Council Artworks on Display

8 March 2010

Did you know we've been collecting Wellington art since 1882? This continued on and off during the 1900s, mostly through gifts or bequests to the city. But in the last decade, we've had a dedicated advisory group buying Wellington art for the city's collection.

Exhibition installers with Para Matchitt's artwork

Exhibition installers with Para Matchitt's artwork

You may have seen a lot of the works already - around the Town Hall, in the Central Library on Victoria Street, or at our reception area on Wakefield Street. The Council's City Arts Manager, Martin Rodgers, says the collection preserves and retains "outstanding pieces of local art for generations of Wellingtonians to enjoy. Many of the pieces by well-known artists were purchased early in their careers".

Now an exhibition of some of the finest works from your collection is being held at City Gallery Wellington. Called We are Here, and There, the exhibition can be viewed from now until 16 May in the new Hancock Gallery (on the ground floor of City Gallery).

Martin says the collection belongs to Wellington residents and ratepayers, and that this is an exciting opportunity to display the works for the public.

"Having the works displayed in the Hancock Gallery will provide Wellingtonians with access to the works in the gallery setting - and admission is free.

"Big names make up the exhibition," says Martin. "Artworks by Charles Barraud, Toss Woollaston, Shane Cotton, Anne Noble and Wayne Barrar will be on display. People might also recognise a large waharoa [gateway] by Para Matchitt usually seen in the Central Library on Victoria Street - we're placing it in the Hancock Gallery for the next few months."

Martin says that back in 2002, we decided to start seriously acquiring artworks by Wellington artists.

"We allocated $20,000 a year for this. Not long after that, the Hancock Bequest enabled us to increase the amount to $30,000. This level of investment is minimal in comparison to most other municipal collections in New Zealand," he says.

To guide the Council's decisions about the collection, an Art Collection Advisory Group was established that same year.

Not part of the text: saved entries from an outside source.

(** C6. Mutual exclusion. In every run of locks with different holder names over a
    store, in any interleaving of attempts, renewal tasks, cancelled tasks, guards and
    the clock, in which the renewal tasks run in time and are answered by the store: a
    lock that has guards has an unexpired lease in the store, and no two locks on the
    same key have guards at the same time. *)
Theorem lock_mutual_exclusion n t s specs events w ns :
  store_within n s → (0 <= n)%Z → (n + Z.of_nat (length events) < 2 ^ 63 - 1)%Z → NoDup specs →
  let w0 := start t s (prod_map id MultiProcess <$> specs) in
  timely (λ _, t) events w0 → run events w0 = Some (w, ns) →
  (∀ i l, locks w !! i = Some l → 0 < holders l →
     ∃ holder lease, config l = MultiProcess holder ∧ lease_of (store w) (lock_key l) = Some lease ∧
       lease_holder lease = holder ∧ (now w <= expiration lease)%Z) ∧
  (∀ i j l l', locks w !! i = Some l → locks w !! j = Some l' → lock_key l = lock_key l' → 0 < holders l → 0 < holders l' → i = j).
Proof.
  intros Hs Hn Hlen Hnd w0 Htimely Hrun.
  destruct (run_safe events n (λ _, t) w0 w ns Hn Hlen Hs) as (last & Hsafe & Hd);
    [by apply start_distinct|apply start_safe|done|done|].
  split; [intros i l Hi Hh; by eapply guarded_lease; [apply Hsafe|]|]. intros i j l l' Hi Hj Hk Hh Hh'.
  destruct (guarded_lease _ _ _ _ (Hsafe i l Hi) Hh) as (h & lease & Hc & Hl & Heq & _).
  destruct (guarded_lease _ _ _ _ (Hsafe j l' Hj) Hh') as (h' & lease' & Hc' & Hl' & Heq' & _).
  eapply NoDup_lookup; [exact Hd|by rewrite list_lookup_fmap, Hi|]. rewrite list_lookup_fmap, Hj. cbn. congruence.
Qed.

End proofs.

(** ** Examples *)

(** An attempt of lock [i] in which the store is asked; it takes one step more when
    the lock has been taken over. *)
Definition acquire (i : nat) (taken_over : bool) : list Event :=
  TryLockOnce i :: replicate (if taken_over then 7 else 6) (AttemptStep i None).

(** The last guard is dropped, the task notices and gives the lease back. *)
Definition release (i : nat) : list Event := [DropGuard i; TaskStep i None; TaskStep i None].

Definition two_locks : World (gmap string Lease) := start 0 ∅ [("key", MultiProcess "first"); ("key", MultiProcess "second")].

Lemma empty_within : store_within 1 (∅ : gmap string Lease).
Proof. split; [done|]. intros k. cbn. by rewrite lookup_empty. Qed.

(** The second process takes the lock between two acquisitions of the first. *)
Example dirty_iff_taken_over_witness :
  let events := acquire 0 false ++ release 0 ++ [Tick 1] ++ acquire 1 false ++ release 1 ++ [Tick 1] ++ acquire 0 true in
  ∃ w ns, run events two_locks = Some (w, ns) ∧ last ns = Some (Answered 0 true (Ok (Ok Dirty))) ∧
    (∀ i l, locks w !! i = Some l → is_dirty l = dirty (view (locks two_locks) i ns)).
Proof.
  intros events. assert (run events two_locks ≫= last ∘ snd = Some (Answered 0 true (Ok (Ok Dirty)))) as Hlast by by_vm.
  destruct (run events two_locks) as [[w ns]|] eqn:Hrun; [|done]. exists w, ns. split_and!; [done|done|].
  by apply (dirty_iff_taken_over 1 0 (∅ : gmap string Lease) [("key", MultiProcess "first"); ("key", MultiProcess "second")] events w ns);
    [apply empty_within|..].
Defined.

(** Two processes in turn, the first with a renewal while it has its guard. *)
Example lock_mutual_exclusion_witness :
  let specs := [("key", "first"); ("key", "second")] in
  let w0 := start 0 (∅ : gmap string Lease) (prod_map id MultiProcess <$> specs) in
  let events := acquire 0 false ++ [TaskStep 0 None; Tick 60; TaskStep 0 None; TryLockOnce 1; AttemptStep 1 None; AttemptStep 1 None]
                ++ release 0 ++ [Tick 1] ++ acquire 1 false in
  ∃ w ns, run events w0 = Some (w, ns) ∧ (holders <$> locks w) = [0; 1] ∧
    ∀ i j l l', locks w !! i = Some l → locks w !! j = Some l' → lock_key l = lock_key l' → 0 < holders l → 0 < holders l' → i = j.
Proof.
  intros specs w0 events. assert ((λ '(w, _), holders <$> locks w) <$> run events w0 = Some [0; 1]) as Hholders by by_vm.
  destruct (run events w0) as [[w ns]|] eqn:Hrun; [|done]. exists w, ns. split; [done|]. split; [by injection Hholders|].
  apply (lock_mutual_exclusion 1 0 (∅ : gmap string Lease) specs events w ns); [apply empty_within|done|done|by_decide|by_decide|done].
Defined.

(** ** Where the flag is not reported *)

(** The first lock is dirty and has a guard; another attempt joins it. *)
Definition joining_dirty : list Event :=
  acquire 0 false ++ release 0 ++ [Tick 1] ++ acquire 1 false ++ release 1 ++ [Tick 1] ++ acquire 0 true ++
  [TryLockOnce 0; AttemptStep 0 None; AttemptStep 0 None].

(** The renewal task of the first lock is late, the second lock is taken and given
    back meanwhile, the task renews the lease, and an attempt joins. *)
Definition late_renewal : list Event :=
  acquire 0 false ++ [TaskStep 0 None; Tick 501] ++ acquire 1 false ++ release 1 ++
  [Tick 1; TaskStep 0 None; TryLockOnce 0; AttemptStep 0 None; AttemptStep 0 None].

(** An attempt that joins the guards of its own process answers [Clean] also when
    the lock is dirty and has not been cleared, and when the lease has gone to another
    holder and back under the guards: the renewal task does not look at the generation
    that it gets. *)
Theorem dirty_not_reported :
  (∃ w ns l, run joining_dirty two_locks = Some (w, ns) ∧ locks w !! 0 = Some l ∧ is_dirty l = true ∧
     last ns = Some (Answered 0 false (Ok (Ok Clean)))) ∧
  (∃ w ns l lease, run late_renewal two_locks = Some (w, ns) ∧ locks w !! 0 = Some l ∧ is_dirty l = false ∧ 0 < holders l ∧
     stale (view (locks two_locks) 0 ns) = true ∧ lease_of (store w) "key" = Some lease ∧
     lease_generation lease ≠ generation l ∧ last ns = Some (Answered 0 false (Ok (Ok Clean)))).
Proof.
  split.
  - assert ((λ '(w, ns), (is_dirty <$> locks w !! 0, last ns)) <$> run joining_dirty two_locks
            = Some (Some true, Some (Answered 0 false (Ok (Ok Clean))))) as H by by_vm.
    destruct (run _ _) as [[w ns]|]; [|done]. injection H as Hl Hlast. apply fmap_Some in Hl as (l & Hl & ?). by exists w, ns, l.
  - assert ((λ '(w, ns), (locks w !! 0 ≫= λ l, Some (is_dirty l, holders l, generation l),
                          lease_generation <$> lease_of (store w) "key", stale (view (locks two_locks) 0 ns), last ns))
            <$> run late_renewal two_locks = Some (Some (false, 2, 1%Z), Some 3%Z, true, Some (Answered 0 false (Ok (Ok Clean))))) as H by by_vm.
    destruct (run _ _) as [[w ns]|]; [|done]. injection H as Hl Hlease Hst Hlast.
    destruct (locks w !! 0) as [l|] eqn:Hl0; [|done]. simplify_eq/=. apply fmap_Some in Hlease as (lease & Hlease & Hg).
    exists w, ns, l, lease. split_and!; try done; lia.
Qed.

The group is made up of contemporary arts advocates - arts lecturers and curators, and the Council's arts portfolio leader, Councillor Ray Ahipene-Mercer.

There are 340 pieces in the collection and, combined, the works are worth an estimated $3 million.

The advisory group meets every few months to make recommendations to the Council about new acquisitions, donations and gifts, and they provide guidance on the collection and how it's displayed in and around our public buildings.

City Gallery is open Monday to Sunday from 10.00am to 5.00pm.

Not all of the collection has made it into this particular exhibition, but you can now view the entire collection on the City Art Collection part of this website.